В юности у меня была идея (так и не осуществившаяся) написать научно-фантастический роман. В нем рассказывалось бы об экспедиции, скажем, на Марс, но увиденной глазами (или что там у них вместо глаз) марсианских аборигенов. Мне хотелось подвести своих читателей к тому, чтобы они так всесторонне прониклись марсианскими обычаями, что воспринимали бы земных захватчиков как странных и чуждых пришельцев. Замечательное достижение Элспет Хаксли в первой половине “Краснокожих пришельцев” состоит в том, что она так глубоко погружает читателей в обычаи и мысли кикуйю, что когда наконец появляются британцы, все в них кажется нам чуждым, временами даже нелепым, хотя обычно заслуживающим терпимости и снисхождения. Я помню, что именно такой снисходительный интерес мы вызывали у африканцев во времена моего собственного детства, которое я провел в той же самой британской колонии.

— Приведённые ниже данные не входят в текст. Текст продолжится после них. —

(* ===== verification/Rekey.v ===== *)
(** * The rekeying tool: [src/crates/ziggurat-tools/src/bin/pcap_rekey.rs]

    It rewrites a capture so that every NWK frame secured with one network key is secured with
    another. The blocks of a capture are those of the [pcap-file] crate: an interface description and
    any other block are copied, and only the link type of the former is looked at. The files and the
    command line are left out; a run is the blocks read and the blocks written. *)

From S2P Require Import Prelude Effects Types AbstractBits Crypto Mac NwkCommands NwkFrame ApsFrame.

Module Rekey.
#[local] Existing Instances NwkFrame.NwkSecurityHeaderKeyId_eq_dec NwkFrame.NwkFrameType_eq_dec Mac.frame_bytes_payload.

(** "ZigBeeAlliance09". *)
Definition ZIGBEE_ALLIANCE_09 : Key :=
  mkKey [0x5A; 0x69; 0x67; 0x42; 0x65; 0x65; 0x41; 0x6C; 0x6C; 0x69; 0x61; 0x6E; 0x63; 0x65; 0x30; 0x39].

Inductive LinkType : Type := Tap | Raw.

Definition from_pcap_linktype (linktype : Z) : option LinkType :=
  if linktype =? 283 then Some Tap else if (linktype =? 195) || (linktype =? 230) then Some Raw else None.

Definition tap_header_len (data : bytes) : option nat :=
  if (length data <? 4)%nat then None
  else
    let header_len := Z.to_nat (from_le_bytes (take 2 (drop 2 data))) in
    if (header_len <? 4)%nat || (length data <? header_len)%nat then None else Some header_len.

(** [None] is the error [tt]: [.ok()?] on a result, [?] on an option, and [FrameBytes::from_slice(..).ok()?]. *)
Definition ok {E A} (m : res E A) : res unit A := Prelude.map_err (fun _ => tt) m.
Definition some {A} (o : option A) : res unit A := ok_or tt o.
Definition from_slice (bs : bytes) : res unit bytes := if (length bs <=? MAX_PHY_PACKET_SIZE)%nat then Ok bs else Err tt.

(** A call that does not touch the counter of rewritten commands. *)
Definition lift {A} (m : res unit A) : eff Z unit A := fun n =>
  match m with Ok x => Ok (inl x, n) | Err e => Ok (inr e, n) | Panic => Panic end.

(** [if let Some(x) = m]. *)
Definition maybe {A} (m : res unit A) : eff Z unit (option A) := fun n =>
  match m with Ok x => Ok (inl (Some x), n) | Err _ => Ok (inl None, n) | Panic => Panic end.

Definition count_rewrite : eff Z unit unit := modify (fun n => n + 1).

Section Rekey.
Context `{!AbstractBits Mac.FrameControl, !AbstractBits Mac.SuperframeSpecification, !AbstractBits Mac.AssociationRequestCommand}.
Context `{!AbstractBits Mac.AssociationResponseCommand, !AbstractBits Mac.DisassociationNotificationCommand}.
Context `{!AbstractBits NwkFrame.NwkFrameControl, !AbstractBits NwkFrame.NwkSourceRoute, !AbstractBits NwkFrame.NwkSecurityHeaderControlField}.
Context `{!NwkCommands.CommandCodecs, !ApsFrame.ApsCodecs, !Ccm, !BlockCipher}.

(** ** Transported keys *)

(** [new_descriptor]: the descriptor with its key replaced. *)
Definition with_key (d : ApsFrame.ApsNetworkKeyDescriptor) (key : Key) : ApsFrame.ApsNetworkKeyDescriptor :=
  ApsFrame.mkNetworkKeyDescriptor key (ApsFrame.nk_sequence_number d) (ApsFrame.nk_destination_address d) (ApsFrame.nk_source_address d).

(** [rewritten]. *)
Definition with_descriptor (f : ApsFrame.ApsCommandFrame) (ty : ApsFrame.ApsStandardKeyType) (d : ApsFrame.ApsNetworkKeyDescriptor) : ApsFrame.ApsCommandFrame :=
  ApsFrame.mkCommand (ApsFrame.cmd_control f) (ApsFrame.cmd_counter f)
    (ApsFrame.TransportKey (ApsFrame.mkTransportKey ty (ApsFrame.DescribeNetworkKey d))).

(** The command rewritten, or [None] for one that does not transport the old key. *)
Definition rewritten (f : ApsFrame.ApsCommandFrame) (old_key new_key : Key) : option ApsFrame.ApsCommandFrame :=
  match ApsFrame.command f with
  | ApsFrame.TransportKey c =>
      match ApsFrame.key_descriptor c with
      | ApsFrame.DescribeNetworkKey d =>
          if bool_decide (ApsFrame.nk_key d = old_key) then Some (with_descriptor f (ApsFrame.standard_key_type c) (with_key d new_key))
          else None
      | _ => None
      end
  | _ => None
  end.

(** A secured APS command, by the bits of its first byte. *)
Definition is_secured_command (aps : bytes) : bool :=
  match aps with
  | [] => false
  | frame_control :: _ => (Z.land frame_control 3 =? 1) && negb (Z.land frame_control 32 =? 0)
  end.

Definition rewrite_transport_key (aps : bytes) (old_key new_key aps_transport_key : Key) : res unit bytes :=
  if negb (is_secured_command aps) then Err tt
  else
    encrypted ← ok (ApsFrame.encrypted_command_from_bytes aps);
    command ← ok (ApsFrame.decrypt_command encrypted aps_transport_key);
    command ← some (rewritten command old_key new_key);
    encrypted ← ApsFrame.encrypt_command command aps_transport_key (ApsFrame.ec_aux_header encrypted);
    ApsFrame.encrypted_command_to_bytes encrypted.

(** ** Packets *)
Definition with_payload (f : NwkFrame.t) (p : NwkFrame.NwkPayload) : NwkFrame.t := NwkFrame.mk (NwkFrame.nwk_header f) (NwkFrame.aux_header f) p.

(** A payload with its transported key rewritten. *)
Definition rewrite_payload (f : NwkFrame.t) (old_key new_key aps_transport_key : Key) : eff Z unit NwkFrame.t :=
  match NwkFrame.payload f with
  | NwkFrame.Command _ => mret f
  | NwkFrame.Opaque aps =>
      new_aps ← maybe (rewrite_transport_key aps old_key new_key aps_transport_key);
      match new_aps with
      | None => mret f
      | Some new_aps =>
          _ ← count_rewrite;
          new_aps ← lift (from_slice new_aps);
          mret (with_payload f (NwkFrame.Opaque new_aps))
      end
  end.

(** The nonce needs the address of the originator. *)
Definition has_source (encrypted : NwkFrame.EncryptedNwkFrame) (a : NwkFrame.NwkAuxHeader) : bool :=
  bool_decide (is_Some (NwkFrame.extended_source a)) || bool_decide (is_Some (NwkFrame.source_ieee (NwkFrame.e_nwk_header encrypted))).

(** A frame secured with the network key. *)
Definition rekey_secured (encrypted : NwkFrame.EncryptedNwkFrame) (old_key new_key aps_transport_key : Key) : eff Z unit bytes :=
  a ← lift (some (NwkFrame.e_aux_header encrypted));
  if negb (bool_decide (NwkFrame.key_id (NwkFrame.security_control a) = NwkFrame.NetworkKey)) then raise tt
  else if negb (has_source encrypted a) then raise tt
  else
    decrypted ← lift (ok (NwkFrame.decrypt encrypted old_key));
    decrypted ← rewrite_payload decrypted old_key new_key aps_transport_key;
    encrypted ← lift (NwkFrame.encrypt decrypted new_key);
    lift (NwkFrame.to_bytes encrypted).

(** An unsecured join frame. *)
Definition rekey_unsecured (encrypted : NwkFrame.EncryptedNwkFrame) (old_key new_key aps_transport_key : Key) : eff Z unit bytes :=
  if negb (bool_decide (NwkFrame.frame_type (NwkFrame.frame_control (NwkFrame.e_nwk_header encrypted)) = NwkFrame.TypeData)) then raise tt
  else
    new_aps ← lift (rewrite_transport_key (NwkFrame.ciphertext encrypted) old_key new_key aps_transport_key);
    _ ← count_rewrite;
    new_aps ← lift (from_slice new_aps);
    lift (NwkFrame.to_bytes (NwkFrame.mkEncrypted (NwkFrame.e_nwk_header encrypted) None new_aps)).

Definition rekey_phy (phy : bytes) (old_key new_key aps_transport_key : Key) : eff Z unit bytes :=
  frame ← lift (ok (Mac.from_bytes phy));
  match frame with
  | Mac.Data data_frame =>
      encrypted ← lift (ok (NwkFrame.from_bytes (Mac.df_payload data_frame)));
      new_nwk_bytes ←
        (if NwkFrame.security (NwkFrame.frame_control (NwkFrame.e_nwk_header encrypted))
         then rekey_secured encrypted old_key new_key aps_transport_key
         else rekey_unsecured encrypted old_key new_key aps_transport_key);
      payload ← lift (from_slice new_nwk_bytes);
      lift (Mac.to_bytes (Mac.Data (Mac.mkDataFrame (Mac.df_header data_frame) payload 0)))
  | _ => raise tt
  end.

Definition rekey_packet (link_type : LinkType) (data : bytes) (old_key new_key aps_transport_key : Key) : eff Z unit bytes :=
  match link_type with
  | Raw => rekey_phy data old_key new_key aps_transport_key
  | Tap =>
      header_len ← lift (some (tap_header_len data));
      new_phy ← rekey_phy (drop header_len data) old_key new_key aps_transport_key;
      mret (take header_len data ++ new_phy)
  end.

Definition mac_pan_id (link_type : LinkType) (data : bytes) : res unit PanId :=
  phy ← match link_type with
        | Raw => Ok data
        | Tap => header_len ← some (tap_header_len data); Ok (drop header_len data)
        end;
  frame ← ok (Mac.from_bytes phy);
  some (match Mac.dest_pan_id (Mac.header frame) with Some pan => Some pan | None => Mac.src_pan_id (Mac.header frame) end).

(** ** The synthetic command *)
Definition coordinator : Eui64 := mkEui64 (replicate 8 0xAA).
Definition joining_device : Eui64 := mkEui64 (replicate 8 0xBB).

Definition aps_command (network_key : Key) (key_sequence_number : Z) : ApsFrame.ApsCommandFrame :=
  ApsFrame.mkCommand (ApsFrame.mkControl ApsFrame.TypeCommand ApsFrame.Unicast 0 true false false) 0
    (ApsFrame.TransportKey (ApsFrame.mkTransportKey ApsFrame.StandardNetworkKey (ApsFrame.DescribeNetworkKey
      (ApsFrame.mkNetworkKeyDescriptor network_key key_sequence_number joining_device coordinator)))).

Definition aps_aux_header : ApsFrame.ApsAuxHeader :=
  ApsFrame.mkAux (NwkFrame.mkSecurityControl NwkFrame.NoSecurity NwkFrame.KeyTransportKey true false) 0 (Some coordinator) None.

Definition nwk_header : NwkFrame.NwkHeader :=
  NwkFrame.mkHeader (NwkFrame.mkFrameControl NwkFrame.TypeData 2 NwkFrame.Suppress false false false false true false 0)
    0x1234 0x0000 30 0 None (Some coordinator) None None.

Definition mac_header (pan_id : PanId) : Mac.FrameHeader :=
  Mac.mkFrameHeader (Mac.mkFrameControl Mac.TypeData false false false true false false false Mac.ModeShort Mac.Ieee2006 Mac.ModeShort)
    (Some 0) (Some pan_id) (Some (AddrNwk 0x1234)) (Some pan_id) (Some (AddrNwk 0x0000)).

(** A base header and one record that declares a 16-bit FCS. *)
Definition tap_header : bytes := [0x00; 0x00; 0x0C; 0x00; 0x00; 0x00; 0x01; 0x00; 0x01; 0x00; 0x00; 0x00].

(** [FrameBytes::from_slice(..).expect(..)]. *)
Definition frame_bounded (bs : bytes) : may bytes := if (length bs <=? MAX_PHY_PACKET_SIZE)%nat then Ok bs else Panic.

Definition transport_key_packet (link_type : LinkType) (pan_id : PanId) (network_key : Key) (key_sequence_number : Z) (link_key : Key) : may bytes :=
  transport_key ← Crypto.key_transport_key link_key;
  sealed ← ApsFrame.encrypt_command (aps_command network_key key_sequence_number) transport_key aps_aux_header;
  aps_bytes ← ApsFrame.encrypted_command_to_bytes sealed;
  ciphertext ← frame_bounded aps_bytes;
  nwk_bytes ← NwkFrame.to_bytes (NwkFrame.mkEncrypted nwk_header None ciphertext);
  payload ← frame_bounded nwk_bytes;
  phy ← Mac.to_bytes (Mac.Data (Mac.mkDataFrame (mac_header pan_id) payload 0));
  Ok (match link_type with Raw => phy | Tap => tap_header ++ phy end).

(** ** Captures *)
Section Capture.
Context {Description Options Other : Type} (linktype : Description -> Z) (no_options : Options).

(** [EnhancedPacketBlock] and [Block]. *)
Record Packet := mkPacket {
  interface_id : Z;
  timestamp : Z;
  original_len : Z;
  data : bytes;
  options : Options
}.

Inductive Block : Type :=
| InterfaceDescription (idb : Description)
| EnhancedPacket (packet : Packet)
| OtherBlock (other : Other).

(** The arguments: the keys, and the key sequence number to announce. *)
Record Args := mkArgs {
  old_key : Key;
  new_key : Key;
  no_transport_key : bool;
  key_sequence_number : Z
}.

(** The locals of [main], with the blocks written. *)
Record Run := mkRun {
  link_types : list (option LinkType);
  transport_key_injected : bool;
  total : Z;
  rekeyed : Z;
  aps_rewrites : Z;
  written : list Block
}.

Definition init (args : Args) : Run := mkRun [] (no_transport_key args) 0 0 0 [].

Definition write_block (s : Run) (b : Block) : Run :=
  mkRun (link_types s) (transport_key_injected s) (total s) (rekeyed s) (aps_rewrites s) (written s ++ [b]).

Definition rekeyed_block (original : Packet) (new_data : bytes) : Block :=
  EnhancedPacket (mkPacket (interface_id original) (timestamp original) (Z.of_nat (length new_data) mod 2 ^ 32) new_data (options original)).

Definition inject_transport_key (args : Args) (id : Z) (link_type : LinkType) (pan_id : PanId) (s : Run) : may Run :=
  data ← transport_key_packet link_type pan_id (new_key args) (key_sequence_number args) ZIGBEE_ALLIANCE_09;
  Ok (write_block s (EnhancedPacket (mkPacket id 0 (Z.of_nat (length data) mod 2 ^ 32) data no_options))).

(** The first rekeyed frame names the PAN the new key is announced on. *)
Definition announce (args : Args) (link_type : LinkType) (packet : Packet) (s : Run) : may Run :=
  if transport_key_injected s then Ok s
  else
    match mac_pan_id link_type (data packet) with
    | Ok pan_id =>
        s ← inject_transport_key args (interface_id packet) link_type pan_id s;
        Ok (mkRun (link_types s) true (total s) (rekeyed s) (aps_rewrites s) (written s))
    | Err _ => Ok s
    | Panic => Panic
    end.

(** One turn of the loop of [main]. *)
Definition process (args : Args) (aps_transport_key : Key) (b : Block) (s : Run) : may Run :=
  match b with
  | InterfaceDescription idb =>
      let s := mkRun (link_types s ++ [from_pcap_linktype (linktype idb mod 2 ^ 16)]) (transport_key_injected s) (total s) (rekeyed s) (aps_rewrites s) (written s) in
      Ok (write_block s b)
  | EnhancedPacket packet =>
      let s := mkRun (link_types s) (transport_key_injected s) (total s + 1) (rekeyed s) (aps_rewrites s) (written s) in
      match link_types s !! Z.to_nat (interface_id packet) with
      | Some (Some link_type) =>
          '(r, n) ← rekey_packet link_type (data packet) (old_key args) (new_key args) aps_transport_key (aps_rewrites s);
          match r with
          | inl new_data =>
              s ← announce args link_type packet (mkRun (link_types s) (transport_key_injected s) (total s) (rekeyed s + 1) n (written s));
              Ok (write_block s (rekeyed_block packet new_data))
          | inr _ => Ok (write_block (mkRun (link_types s) (transport_key_injected s) (total s) (rekeyed s) n (written s)) b)
          end
      | _ => Ok (write_block s b)
      end
  | OtherBlock _ => Ok (write_block s b)
  end.

Fixpoint process_all (args : Args) (aps_transport_key : Key) (blocks : list Block) (s : Run) : may Run :=
  match blocks with
  | [] => Ok s
  | b :: blocks => s ← process args aps_transport_key b s; process_all args aps_transport_key blocks s
  end.

Definition main (args : Args) (blocks : list Block) : may Run :=
  aps_transport_key ← Crypto.key_transport_key ZIGBEE_ALLIANCE_09;
  process_all args aps_transport_key blocks (init args).
End Capture.
End Rekey.
End Rekey.
(* ===== verification/RekeyFacts.v ===== *)
(** * What the rekeying tool does to a capture

    A frame secured with the old key reads under the new one as it did before, but for the network
    keys it transports; a synthetic command teaches the new key; everything else is copied. *)

From S2P Require Import Prelude Effects Types AbstractBits Codec Fcs Crypto CryptoFacts Mac MacFacts MacCodec NwkCommands NwkFrame NwkFrameFacts NwkCodec NwkWitness.
From S2P Require Import ApsFrame ApsFrameFacts ApsWitness Rekey.

Module RekeyFacts.
Import Rekey.
Import ApsFrame(ApsCommandFrame, ApsAuxHeader, cmd_control, cmd_counter, command, ec_aux_header).
Import ApsFrameFacts(control_ok, body_ok, aux_ok).
#[local] Existing Instances ApsFrame.control_bits ApsFrame.network_key_descriptor_bits ApsFrameFacts.control_laws ApsFrameFacts.control_size.
#[local] Existing Instances ApsFrameFacts.network_key_descriptor_laws ApsFrameFacts.network_key_descriptor_size ApsFrameFacts.security_control_laws ApsFrameFacts.security_control_size.
#[local] Existing Instance Mac.frame_bytes_payload.

(** The key of a descriptor is a plain array: any key fits. *)
Class KeyField `{!ApsFrame.ApsCodecs, !ApsFrameFacts.ApsCodecsLaws} := key_fits (d : ApsFrame.ApsNetworkKeyDescriptor) key :
  canonical d -> key_ok key -> canonical (with_key d key).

Миссис Хаксли, по сути, мастерски превращает своих читателей в кикуйю, открывая нам глаза на европейцев и их традиции с таких сторон, с каких мы еще никогда их не видели. Мы настолько свыкаемся с экономикой, привязанной к козьему стандарту, что когда нас знакомят с монетами (сначала рупиями, а затем с шиллингами), то валюта, не прирастающая сама собой в период размножения, изумляет нас своей абсурдностью. Мы начинаем принимать мир, в котором каждое событие имеет сверхъестественное, волшебное объяснение, и чувствуем, что нас надули, когда обещание: “Рупии, которыми я тебе плачу, потом можно будет обратить в коз” в буквальном смысле оказывается неправдой. Когда Кичуи (а все белые называются в книге прозвищами, полученными от кикуйю) приказывает удобрить его поля навозом, мы понимаем, что он сошел с ума. Иначе зачем человеку пытаться наложить проклятие на собственный скот? “Мату не верил своим ушам. Если закопать навоз коровы, это приведет к ее смерти, точно так же, как смерть, или по меньшей мере тяжелая болезнь, придет к человеку, чьи испражнения покроют землей... Он категорически отказался выполнять этот приказ”. При этом мастерство Элспет Хаксли таково, что даже я, со всем моим презрением к такому модному товару, как “культурный релятивизм”, невольно оказываюсь на стороне Мату с его крепким здравомыслием.

Нас начинает изумлять абсурдность европейского правосудия, для которого, судя по всему, есть разница, кто именно из двух братьев совершил убийство:

Какое это имеет значение? Разве мы с Мутенги не братья? Чьи бы руки ни держали тот меч, наш отец Васеру и другие члены нашего клана все равно должны заплатить цену крови.

Но по каким-то необъяснимым причинам никакой цены крови нет, и Мату, охотно признавшийся в преступлении Мутенги, попадает в тюрьму, где ведет “странную, неприятную жизнь, смысла которой он никак не мог угадать”. Наконец он выходит на свободу. Он отсидел срок, но поскольку он не понял, что отсиживал срок, это не имеет для него никакого значения. Когда он возвращается в свою деревню, оказывается, что он отнюдь не упал в глазах соплеменников, а напротив, приобрел авторитет благодаря своему опыту жизни у загадочных пришельцев, которые, очевидно, достаточно высокого о нем мнения, раз пригласили его пожить в их доме.